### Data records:
———

(* ===== verification/HashMap.v ===== *)
(** * Hash maps and hash sets

    [wtf/HashMap.h] and [wtf/HashSet.h] over the hash table.  An iterator is the
    index of an entry and [None] for the end; an [AddResult] is the iterator
    and [isNewEntry]. *)

From S2P Require Import Prelude HashTable.
Open Scope Z_scope.

(** ** HashMap *)

Section HashMap.
Context {K M : Type} `{HashFunctions K} `{HashTraits}.

(** [KeyValuePair] is a pair, and this is [KeyValuePairKeyExtractor]. *)
#[local] Instance KeyValuePairKeyExtractor : KeyExtractor (K * M) K := fst.
Abbreviation Map := (HashTable (K * M)).

(** [HashMapTranslator::translate] *)
Definition HashMapTranslator_translate (key : K) (mapped : M) : K * M := (key, mapped).

Definition hm_size (m : Map) : Z := m_keyCount m.
Definition hm_isEmpty (m : Map) : bool := m_keyCount m =? 0.
Definition hm_find (key : K) (m : Map) : option (option nat) := ht_find key m.
Definition hm_contains (key : K) (m : Map) : option bool := ht_contains key m.

Definition inlineAdd (key : K) (value : M) (m : Map) : option (option nat * bool * Map) := ht_add HashMapTranslator_translate key value m.

(** Assigning to [iterator->value]. *)
Definition assignValue (it : option nat) (value : M) (m : Map) : option Map :=
  match it with
  | None => None
  | Some i => match bucketAt i m with Some (ValueBucket kv) => setBucket i (ValueBucket (fst kv, value)) m | _ => None end
  end.

Definition inlineSet (key : K) (value : M) (m : Map) : option (option nat * bool * Map) :=
  match inlineAdd key value m with
  | None => None
  | Some (it, isNewEntry, m) =>
      if negb isNewEntry
      then match assignValue it value m with None => None | Some m => Some (it, isNewEntry, m) end
      else Some (it, isNewEntry, m)
  end.

Definition hm_add (key : K) (mapped : M) (m : Map) : option (option nat * bool * Map) := inlineAdd key mapped m.
Definition hm_set (key : K) (mapped : M) (m : Map) : option (option nat * bool * Map) := inlineSet key mapped m.

(** The value of an entry. *)
Definition hm_valueAt (i : nat) (m : Map) : option M := match bucketAt i m with Some (ValueBucket kv) => Some (snd kv) | _ => None end.

(** [emptyValue] is that of [MappedTraits]. *)
Definition hm_get (emptyValue : M) (key : K) (m : Map) : option M :=
  match ht_lookup key m with
  | None => None
  | Some None => Some emptyValue
  | Some (Some i) => hm_valueAt i m
  end.

Definition hm_removeIterator (it : option nat) (m : Map) : option (bool * Map) :=
  match it with
  | None => Some (false, m)
  | Some _ => match removeIterator it m with None => None | Some m => Some (true, m) end
  end.

Definition hm_remove (key : K) (m : Map) : option (bool * Map) := match hm_find key m with None => None | Some it => hm_removeIterator it m end.
Definition hm_clear (m : Map) : Map := ht_clear m.

Definition hm_take (emptyValue : M) (key : K) (m : Map) : option (M * Map) :=
  match hm_find key m with
  | None => None
  | Some None => Some (emptyValue, m)
  | Some (Some i) =>
      match hm_valueAt i m with
      | None => None
      | Some value => match hm_removeIterator (Some i) m with None => None | Some (_, m) => Some (value, m) end
      end
  end.

(** The constructor from a list. *)
Fixpoint hm_addAll (pairs : list (K * M)) (m : Map) : option Map :=
  match pairs with
  | [] => Some m
  | (key, value) :: pairs => match hm_add key value m with None => None | Some (_, _, m) => hm_addAll pairs m end
  end.
Definition hm_fromList (initializerList : list (K * M)) : option Map := hm_addAll initializerList newHashTable.

(** The loop of [operator==] over the entries of the first map; [valuesEqual] is
    the equality of mapped values. *)
Fixpoint hm_equalLoop (valuesEqual : M -> M -> bool) (entries : list (K * M)) (b : Map) : option bool :=
  match entries with
  | [] => Some true
  | (key, value) :: entries =>
      match hm_find key b with
      | None => None
      | Some None => Some false
      | Some (Some bPos) =>
          match hm_valueAt bPos b with
          | None => None
          | Some bValue => if negb (valuesEqual value bValue) then Some false else hm_equalLoop valuesEqual entries b
          end
      end
  end.
Definition hm_equal (valuesEqual : M -> M -> bool) (a b : Map) : option bool :=
  if negb (hm_size a =? hm_size b) then Some false else hm_equalLoop valuesEqual (ht_elements a) b.
End HashMap.

(** A vector is resized to the size of the collection and written from the
    first element on; writing past the end stops the program. *)
Definition fillVector {B : Type} (size : Z) (blank : B) (xs : list B) : option (list B) :=
  if Z.of_nat (length xs) <=? size then Some (xs ++ repeat blank (Z.to_nat size - length xs)) else None.
Definition copyKeysToVector {K M : Type} (blank : K) (m : HashTable (K * M)) : option (list K) := fillVector (hm_size m) blank (map fst (ht_elements m)).
Definition copyValuesToVector {K M : Type} (blank : M) (m : HashTable (K * M)) : option (list M) := fillVector (hm_size m) blank (map snd (ht_elements m)).

(** ** HashSet *)

Section HashSet.
Context {V : Type} `{HashFunctions V} `{HashTraits}.

#[local] Instance IdentityExtractor : KeyExtractor V V := fun v => v.
Abbreviation Set_ := (HashTable V).

Definition hs_size (s : Set_) : Z := m_keyCount s.
Definition hs_contains (value : V) (s : Set_) : option bool := ht_contains value s.
Definition hs_find (value : V) (s : Set_) : option (option nat) := ht_find value s.
Definition hs_add (value : V) (s : Set_) : option (option nat * bool * Set_) := addValue value s.

(** [add] with a [HashTranslator], whose [translate] makes the value. *)
Definition hs_addTranslated {T : Type} `{HashTranslator V T} (translate : T -> Z -> V) (value : T) (s : Set_) : option (option nat * bool * Set_) :=
  addPassingHashCode (fun key (_ : T) hashCode => translate key hashCode) value value s.

(** [add(begin, end)] *)
Fixpoint hs_addRange (changed : bool) (values : list V) (s : Set_) : option (bool * Set_) :=
  match values with
  | [] => Some (changed, s)
  | value :: values =>
      match hs_add value s with None => None | Some (_, isNewEntry, s) => hs_addRange (changed || isNewEntry) values s end
  end.

Definition hs_removeIterator (it : option nat) (s : Set_) : option (bool * Set_) :=
  match it with
  | None => Some (false, s)
  | Some _ => match removeIterator it s with None => None | Some s => Some (true, s) end
  end.
Definition hs_remove (value : V) (s : Set_) : option (bool * Set_) := match hs_find value s with None => None | Some it => hs_removeIterator it s end.
Definition hs_clear (s : Set_) : Set_ := ht_clear s.

Definition hs_take (emptyValue : V) (value : V) (s : Set_) : option (V * Set_) :=
  match hs_find value s with
  | None => None
  | Some None => Some (emptyValue, s)
  | Some (Some i) =>
      match bucketAt i s with
      | Some (ValueBucket result) => match hs_removeIterator (Some i) s with None => None | Some (_, s) => Some (result, s) end
      | _ => None
      end
  end.

Fixpoint hs_containsAll (values : list V) (other : Set_) : option bool :=
  match values with
  | [] => Some true
  | value :: values =>
      match hs_contains value other with
      | None => None
      | Some false => Some false
      | Some true => hs_containsAll values other
      end
  end.
Definition hs_equal (s other : Set_) : option bool :=
  if negb (hs_size s =? hs_size other) then Some false else hs_containsAll (ht_elements s) other.

Definition copyToVector (blank : V) (s : Set_) : option (list V) := fillVector (hs_size s) blank (ht_elements s).
End HashSet.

———

A faithful retyping of every entry above is the task.

### Your solution:
(* ===== verification/HashMap.v ===== *)
(** * Hash maps and hash sets

    [wtf/HashMap.h] and [wtf/HashSet.h] over the hash table.  An iterator is the
    index of an entry and [None] for the end; an [AddResult] is the iterator
    and [isNewEntry]. *)

From S2P Require Import Prelude HashTable.
Open Scope Z_scope.

(** ** HashMap *)

Section HashMap.
Context {K M : Type} `{HashFunctions K} `{HashTraits}.

(** [KeyValuePair] is a pair, and this is [KeyValuePairKeyExtractor]. *)
#[local] Instance KeyValuePairKeyExtractor : KeyExtractor (K * M) K := fst.
Abbreviation Map := (HashTable (K * M)).

(** [HashMapTranslator::translate] *)
Definition HashMapTranslator_translate (key : K) (mapped : M) : K * M := (key, mapped).

Definition hm_size (m : Map) : Z := m_keyCount m.
Definition hm_isEmpty (m : Map) : bool := m_keyCount m =? 0.
Definition hm_find (key : K) (m : Map) : option (option nat) := ht_find key m.
Definition hm_contains (key : K) (m : Map) : option bool := ht_contains key m.

Definition inlineAdd (key : K) (value : M) (m : Map) : option (option nat * bool * Map) := ht_add HashMapTranslator_translate key value m.

(** Assigning to [iterator->value]. *)
Definition assignValue (it : option nat) (value : M) (m : Map) : option Map :=
  match it with
  | None => None
  | Some i => match bucketAt i m with Some (ValueBucket kv) => setBucket i (ValueBucket (fst kv, value)) m | _ => None end
  end.

Definition inlineSet (key : K) (value : M) (m : Map) : option (option nat * bool * Map) :=
  match inlineAdd key value m with
  | None => None
  | Some (it, isNewEntry, m) =>
      if negb isNewEntry
      then match assignValue it value m with None => None | Some m => Some (it, isNewEntry, m) end
      else Some (it, isNewEntry, m)
  end.

Definition hm_add (key : K) (mapped : M) (m : Map) : option (option nat * bool * Map) := inlineAdd key mapped m.
Definition hm_set (key : K) (mapped : M) (m : Map) : option (option nat * bool * Map) := inlineSet key mapped m.

(** The value of an entry. *)
Definition hm_valueAt (i : nat) (m : Map) : option M := match bucketAt i m with Some (ValueBucket kv) => Some (snd kv) | _ => None end.

(** [emptyValue] is that of [MappedTraits]. *)
Definition hm_get (emptyValue : M) (key : K) (m : Map) : option M :=
  match ht_lookup key m with
  | None => None
  | Some None => Some emptyValue
  | Some (Some i) => hm_valueAt i m
  end.

Definition hm_removeIterator (it : option nat) (m : Map) : option (bool * Map) :=
  match it with
  | None => Some (false, m)
  | Some _ => match removeIterator it m with None => None | Some m => Some (true, m) end
  end.

Definition hm_remove (key : K) (m : Map) : option (bool * Map) := match hm_find key m with None => None | Some it => hm_removeIterator it m end.
Definition hm_clear (m : Map) : Map := ht_clear m.

Definition hm_take (emptyValue : M) (key : K) (m : Map) : option (M * Map) :=
  match hm_find key m with
  | None => None
  | Some None => Some (emptyValue, m)
  | Some (Some i) =>
      match hm_valueAt i m with
      | None => None
      | Some value => match hm_removeIterator (Some i) m with None => None | Some (_, m) => Some (value, m) end
      end
  end.

(** The constructor from a list. *)
Fixpoint hm_addAll (pairs : list (K * M)) (m : Map) : option Map :=
  match pairs with
  | [] => Some m
  | (key, value) :: pairs => match hm_add key value m with None => None | Some (_, _, m) => hm_addAll pairs m end
  end.
Definition hm_fromList (initializerList : list (K * M)) : option Map := hm_addAll initializerList newHashTable.

(** The loop of [operator==] over the entries of the first map; [valuesEqual] is
    the equality of mapped values. *)
Fixpoint hm_equalLoop (valuesEqual : M -> M -> bool) (entries : list (K * M)) (b : Map) : option bool :=
  match entries with
  | [] => Some true
  | (key, value) :: entries =>
      match hm_find key b with
      | None => None
      | Some None => Some false
      | Some (Some bPos) =>
          match hm_valueAt bPos b with
          | None => None
          | Some bValue => if negb (valuesEqual value bValue) then Some false else hm_equalLoop valuesEqual entries b
          end
      end
  end.
Definition hm_equal (valuesEqual : M -> M -> bool) (a b : Map) : option bool :=
  if negb (hm_size a =? hm_size b) then Some false else hm_equalLoop valuesEqual (ht_elements a) b.
End HashMap.

(** A vector is resized to the size of the collection and written from the
    first element on; writing past the end stops the program. *)
Definition fillVector {B : Type} (size : Z) (blank : B) (xs : list B) : option (list B) :=
  if Z.of_nat (length xs) <=? size then Some (xs ++ repeat blank (Z.to_nat size - length xs)) else None.
Definition copyKeysToVector {K M : Type} (blank : K) (m : HashTable (K * M)) : option (list K) := fillVector (hm_size m) blank (map fst (ht_elements m)).
Definition copyValuesToVector {K M : Type} (blank : M) (m : HashTable (K * M)) : option (list M) := fillVector (hm_size m) blank (map snd (ht_elements m)).

(** ** HashSet *)

Section HashSet.
Context {V : Type} `{HashFunctions V} `{HashTraits}.

#[local] Instance IdentityExtractor : KeyExtractor V V := fun v => v.
Abbreviation Set_ := (HashTable V).

Definition hs_size (s : Set_) : Z := m_keyCount s.
Definition hs_contains (value : V) (s : Set_) : option bool := ht_contains value s.
Definition hs_find (value : V) (s : Set_) : option (option nat) := ht_find value s.
Definition hs_add (value : V) (s : Set_) : option (option nat * bool * Set_) := addValue value s.

(** [add] with a [HashTranslator], whose [translate] makes the value. *)
Definition hs_addTranslated {T : Type} `{HashTranslator V T} (translate : T -> Z -> V) (value : T) (s : Set_) : option (option nat * bool * Set_) :=
  addPassingHashCode (fun key (_ : T) hashCode => translate key hashCode) value value s.

(** [add(begin, end)] *)
Fixpoint hs_addRange (changed : bool) (values : list V) (s : Set_) : option (bool * Set_) :=
  match values with
  | [] => Some (changed, s)
  | value :: values =>
      match hs_add value s with None => None | Some (_, isNewEntry, s) => hs_addRange (changed || isNewEntry) values s end
  end.

Definition hs_removeIterator (it : option nat) (s : Set_) : option (bool * Set_) :=
  match it with
  | None => Some (false, s)
  | Some _ => match removeIterator it s with None => None | Some s => Some (true, s) end
  end.
Definition hs_remove (value : V) (s : Set_) : option (bool * Set_) := match hs_find value s with None => None | Some it => hs_removeIterator it s end.
Definition hs_clear (s : Set_) : Set_ := ht_clear s.

Definition hs_take (emptyValue : V) (value : V) (s : Set_) : option (V * Set_) :=
  match hs_find value s with
  | None => None
  | Some None => Some (emptyValue, s)
  | Some (Some i) =>
      match bucketAt i s with
      | Some (ValueBucket result) => match hs_removeIterator (Some i) s with None => None | Some (_, s) => Some (result, s) end
      | _ => None
      end
  end.

Fixpoint hs_containsAll (values : list V) (other : Set_) : option bool :=
  match values with
  | [] => Some true
  | value :: values =>
      match hs_contains value other with
      | None => None
      | Some false => Some false
      | Some true => hs_containsAll values other
      end
  end.
Definition hs_equal (s other : Set_) : option bool :=
  if negb (hs_size s =? hs_size other) then Some false else hs_containsAll (ht_elements s) other.

Definition copyToVector (blank : V) (s : Set_) : option (list V) := fillVector (hs_size s) blank (ht_elements s).
End HashSet.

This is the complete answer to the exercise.